Na conferência evocativa dos 125 anos do JN, realizada na Universidade do Minho em fevereiro passado, fui desafiado a abordar o tema "Que Estado estamos dispostos a pagar?", a que contrapus uma reflexão sobre "Que desigualdades e injustiças podemos suportar?", tomando o Estado Social como importante alicerce do desenvolvimento da sociedade, num projeto político alternativo à irracional e violenta austeridade que destrói e desqualifica o emprego e a economia, que nos conduz a um empobrecimento galopante.
Quando fazemos um exercício de memória histórica sobre o percurso do que comummente se designa Estado social, observamos que ele se desenvolveu com objetivos sociais, significou sempre uma escolha política sobre o tipo de sociedade adotado, foi utilizado para impulsionar o desenvolvimento económico, ajudou de forma determinante a dar conteúdo ao conceito de cidadania, constituiu um fator decisivo para a densidade da democracia e até credibilizou o exercício da política.
Desde os argumentos de Bismarck até aos objetivos hoje assumidos pelos chamados países emergentes, vemos que o Estado social jamais foi formulado como mera decorrência de um patamar de desenvolvimento económico elevado, embora, como é natural, a maior amplitude e eficácia do Estado social também tenha relação com contextos económicos favoráveis.
No final da II Guerra Mundial, um ministro inglês expressou a propósito das prioridades políticas a seguir pela Inglaterra: "se fomos capazes de vencer a guerra, temos de ser capazes de construir um Estado social". Que desafios se colocavam então? Exatamente dar resposta a dramas sociais e humanos, reconstruir atividades económicas, impulsionar o desenvolvimento, credibilizar o Estado e a política.
A experiência portuguesa pós-25 de Abril confirma o Estado social como importante escolha política e social que rompeu com dependências opressivas, que qualificou a sociedade portuguesa a ritmos e dimensões incomparáveis, face a outros períodos da nossa história, que foi fator de coesão e igualdade e de afirmação de amplos direitos e deveres laborais e democráticos! E também nos demonstrou que quanto mais pobre e desigual é uma sociedade menos liberdade existe e mais difícil se torna mobilizar e responsabilizar os cidadãos, na ação pública e na construção dos rumos coletivos de progresso.

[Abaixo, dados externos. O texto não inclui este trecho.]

Lemma sw_write_lock_wp n g : sw_at_rest g → sw_wp n (ck_swlock_write_lock the_lock) 0 (λ _ g', g' = SwWrite) g.
Proof using Rs.
  intros Hg. apply outside_wp_bind. eapply outside_wp_mono; [by apply sw_or_wp|]. intros _ g' ->.
  apply (outside_wp_while _ _ _ _ _ _ (λ g, g = SwBit)); [done|]. intros m g' ->. apply outside_wp_bind.
  eapply outside_wp_mono; [apply sw_alone_wp|]. intros v g' ->. apply outside_wp_ret.
  destruct (_ =? 0); [done|by apply outside_wp_stall].
Qed.

Lemma sw_write_latch_wp n g : sw_at_rest g → sw_wp n (ck_swlock_write_latch the_lock) 0 (λ _ g', g' = SwLatched) g.
Proof using Rs.
  intros Hg. apply outside_wp_bind. eapply outside_wp_mono; [by apply sw_or_wp|]. intros _ g' ->.
  apply (outside_wp_while _ _ _ _ _ _ (λ g, g = SwBit)); [done|]. intros m g' ->. apply outside_wp_bind.
  eapply outside_wp_mono; [apply sw_latch_wp|]. intros [] g' ->; apply outside_wp_ret; [done|].
  apply (wp_loop _ _ _ _ _ (λ _ l, l = (SwBit, RoleOut))); [done|]. clear n. intros n _ l ->.
  apply wp_bind, wp_stall, wp_bind. eapply wp_mono; [by apply (sw_load_wp n 0 (λ _ g, g = SwBit))|].
  intros v [g' r] [[= ->] [= ->]]. apply wp_ret. by destruct (_ =? _).
Qed.

Lemma sw_downgrade_wp n : sw_wp n (ck_swlock_write_downgrade the_lock) 0 (λ _ g', g' = SwRead) SwWrite.
Proof using Rs.
  apply outside_wp_bind. eapply outside_wp_mono; [apply sw_inc_wp|]. intros _ g ->.
  eapply outside_wp_mono; [by apply sw_and_wp; right|]. done.
Qed.
End operations.

(** ** The laws *)

Lemma sw_inv_init n : Z.of_nat n < 1073741824 → sw_inv CK_SWLOCK_INITIALIZER (replicate n SwIdle).
Proof.
  intros Hn. exists 0%nat.
  assert (sw_head (replicate n SwIdle) = SwIdle) as Hh by (unfold sw_head; by destruct n).
  split; rewrite ?Hh, ?length_replicate; try done.
  - rewrite tally_zero; [done|]. by intros i g [-> _]%lookup_replicate.
  - by intros i g [-> _]%lookup_replicate.
  - by intros i e [[=] _]%lookup_replicate.
Qed.

#[export] Program Instance ck_swlock_laws : RwSpinlockLaws ck_swlock (Z.to_nat 1073741823) := {
  rwg := sw_ghost;
  rwg_idle := SwIdle;
  rests := sw_at_rest;
  reading := λ g, g = SwRead;
  writing := λ k g, g = if (k =? 2)%nat then SwLatched else SwWrite;
  rws_inv := sw_inv
}.
Next Obligation. done. Qed.
Next Obligation. intros n Hn. apply sw_inv_init. lia. Qed.
Next Obligation.
  intros s gs i j g g' k [e HI] Hi Hj ->.
  assert (∀ k, sw_w (if (k =? 2)%nat then SwLatched else SwWrite) = true) as Hw by (by intros []; [|]; repeat case_match).
  pose proof (sw_one _ _ _ HI _ _ Hi (Hw k)) as ->. split.
  - intros ->. refine (sw_alone _ _ _ HI _ j Hj). rewrite (sw_head_eq _ _ Hi). by case_match.
  - intros k' ->. symmetry. exact (sw_one _ _ _ HI _ _ Hj (Hw k')).
Qed.
Next Obligation.
  intros R n i k f g HR Hk Hg. destruct k as [|[|k]]; [| |done]; injection Hk as <-.
  - apply outside_wp_bind. eapply outside_wp_mono; [by apply sw_read_lock_wp|]. intros _ g' ->. by apply outside_wp_ret.
  - by apply sw_read_trylock_wp.
Qed.
Next Obligation.
  intros R n i g HR ->. eapply outside_wp_mono; [by apply sw_dec_wp; [|left]|]. by intros _ g ->.
Qed.
Next Obligation.
  intros R n i k w g HR Hk Hi Hg. apply Nat.eqb_eq in Hi as ->. destruct k as [|[|[|k]]]; [| | |done]; injection Hk as <-.
  - apply outside_wp_bind. eapply outside_wp_mono; [by apply sw_write_lock_wp|]. intros _ g' ->. by apply outside_wp_ret.
  - by apply sw_try_wp.
  - apply outside_wp_bind. eapply outside_wp_mono; [by apply sw_write_latch_wp|]. intros _ g' ->. by apply outside_wp_ret.
Qed.
Next Obligation.
  intros R n i k w g HR Hk Hi ->. apply Nat.eqb_eq in Hi as ->. destruct k as [|[|[|k]]]; [| | |done]; injection Hk as <-.
  - eapply outside_wp_mono; [by apply sw_and_wp; [|left]|]. by intros _ g ->.
  - eapply outside_wp_mono; [by apply sw_and_wp; [|left]|]. by intros _ g ->.
  - eapply outside_wp_mono; [by apply sw_unlatch_wp|]. by intros _ g ->.
Qed.
Next Obligation.
  intros R n i k w d g HR Hk Hd Hi ->. apply Nat.eqb_eq in Hi as ->. destruct k as [|[|[|k]]]; try done; injection Hk as <-; try done;
    injection Hd as <-; by apply sw_downgrade_wp.
Qed.
(* ===== verification/CkTflock.v ===== *)
(** CkTflock: the task-fair reader-writer lock of Concurrency Kit, include/aerospike/ck/ck_tflock.h: a word that counts
    the readers and the writers that came, and one that counts those that went.  It satisfies the laws of
    CkRwMutex. *)

From Stdlib Require Import ZArith Lia.
From stdpp Require Import base list.
From S2P Require Import Prelude Concurrent CkPr CkRwlock CkRwMutex.

#[local] Open Scope Z_scope.
#[local] Set Warnings "-clear-no-such-hyp".

(** [src: include/aerospike/ck/ck_tflock.h 41-44 ck_tflock_ticket] *)
Record ck_tflock_ticket : Type := MkTflock { tf_request : Z; tf_completion : Z }.
Definition tf_request_loc : loc ck_tflock_ticket Z := MkLoc tf_request (λ v x, MkTflock v (tf_completion x)).
Definition tf_completion_loc : loc ck_tflock_ticket Z := MkLoc tf_completion (λ v x, MkTflock (tf_request x) v).

(** [src: include/aerospike/ck/ck_tflock.h 47-47 CK_TFLOCK_TICKET_INITIALIZER] *)
Definition CK_TFLOCK_TICKET_INITIALIZER : ck_tflock_ticket := MkTflock 0 0.
(** [src: include/aerospike/ck/ck_tflock.h 49-49 CK_TFLOCK_TICKET_RC_INCR] *)
Definition CK_TFLOCK_TICKET_RC_INCR : Z := 65536.
(** [src: include/aerospike/ck/ck_tflock.h 50-50 CK_TFLOCK_TICKET_WC_INCR] *)
Definition CK_TFLOCK_TICKET_WC_INCR : Z := 1.
(** [src: include/aerospike/ck/ck_tflock.h 51-51 CK_TFLOCK_TICKET_W_MASK] *)
Definition CK_TFLOCK_TICKET_W_MASK : Z := 65535.
(** [src: include/aerospike/ck/ck_tflock.h 52-52 CK_TFLOCK_TICKET_WC_TOPMSK] *)
Definition CK_TFLOCK_TICKET_WC_TOPMSK : Z := 32768.
(** [src: include/aerospike/ck/ck_tflock.h 53-53 CK_TFLOCK_TICKET_RC_TOPMSK] *)
Definition CK_TFLOCK_TICKET_RC_TOPMSK : Z := 2147483648.

(** [(snapshot & ~mask) + delta].
    [src: include/aerospike/ck/ck_tflock.h 62-62 ck_tflock_ticket_fca_32] *)
Definition fca_goal (mask delta snapshot : Z) : Z := u32 (Z.land snapshot (u32 (Z.lnot mask)) + delta).

Section ops.
Context {S : Type}.

(** [src: include/aerospike/ck/ck_tflock.h 55-70 ck_tflock_ticket_fca_32] *)
Definition ck_tflock_ticket_fca_32 (target : loc S Z) (mask delta : Z) : prog S Z :=
  snapshot ← ck_pr_load target;
  loop (λ snapshot,
    let goal := fca_goal mask delta snapshot in
    r ← ck_pr_cas_value target snapshot goal;
    let '(b, snapshot) := r in
    if (b : bool) then mret (inr snapshot) else stall;; mret (inl snapshot)) snapshot.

O Estado tem de ser social em contraposição a um Estado capturado e posto ao serviço de grandes interesses económicos e financeiros nacionais, multinacionais ou internacionais, de negócios predadores de swaps, de PPP, de escuros bancos de negócios, de tubarões que se alimentam do compadrio e promiscuidade entre interesses públicos e privados.
Em Portugal é dramático e cínico vermos o empobrecimento forçado a servir de justificação para destruir o Estado social. Há que travar esta ofensiva do Governo e da troika, aplaudida pelo presidente da República.
A discussão sobre o Estado social tem de se desenvolver a partir de três dimensões que se articulam: afirmar o Estado social para garantir o Estado democrático; definir prioridades e orientações da economia que potenciem as nossas capacidades e recursos e tornem o Estado social alicerce do desenvolvimento; fundamentar patamares essenciais do Estado social que temos, para projetar o Estado social que queremos e de que precisamos.
São cinco os pilares fundamentais a tratar: 1. o Serviço Nacional de Saúde com acesso geral e universal; 2.º o sistema de Segurança Social; 3. a Escola Pública e laica; 4. a regulamentação do trabalho sustentada no Direito do Trabalho, nas normas da OIT e na contratação coletiva; 5.º as infraestruturas básicas que sustentem uma vida digna das populações.
É neste amplo contexto que se saúda a conferência "Vencer a Crise com o Estado Social e com a Democracia", a 11 de maio, no Fórum Lisboa, convocada pelo Congresso Democrático das Alternativas. A atualidade e a qualidade dos temas propostos serão, seguramente, um bom contributo para a construção de políticas alternativas que urgem.
O Estado também é social pela participação e mobilização dos cidadãos.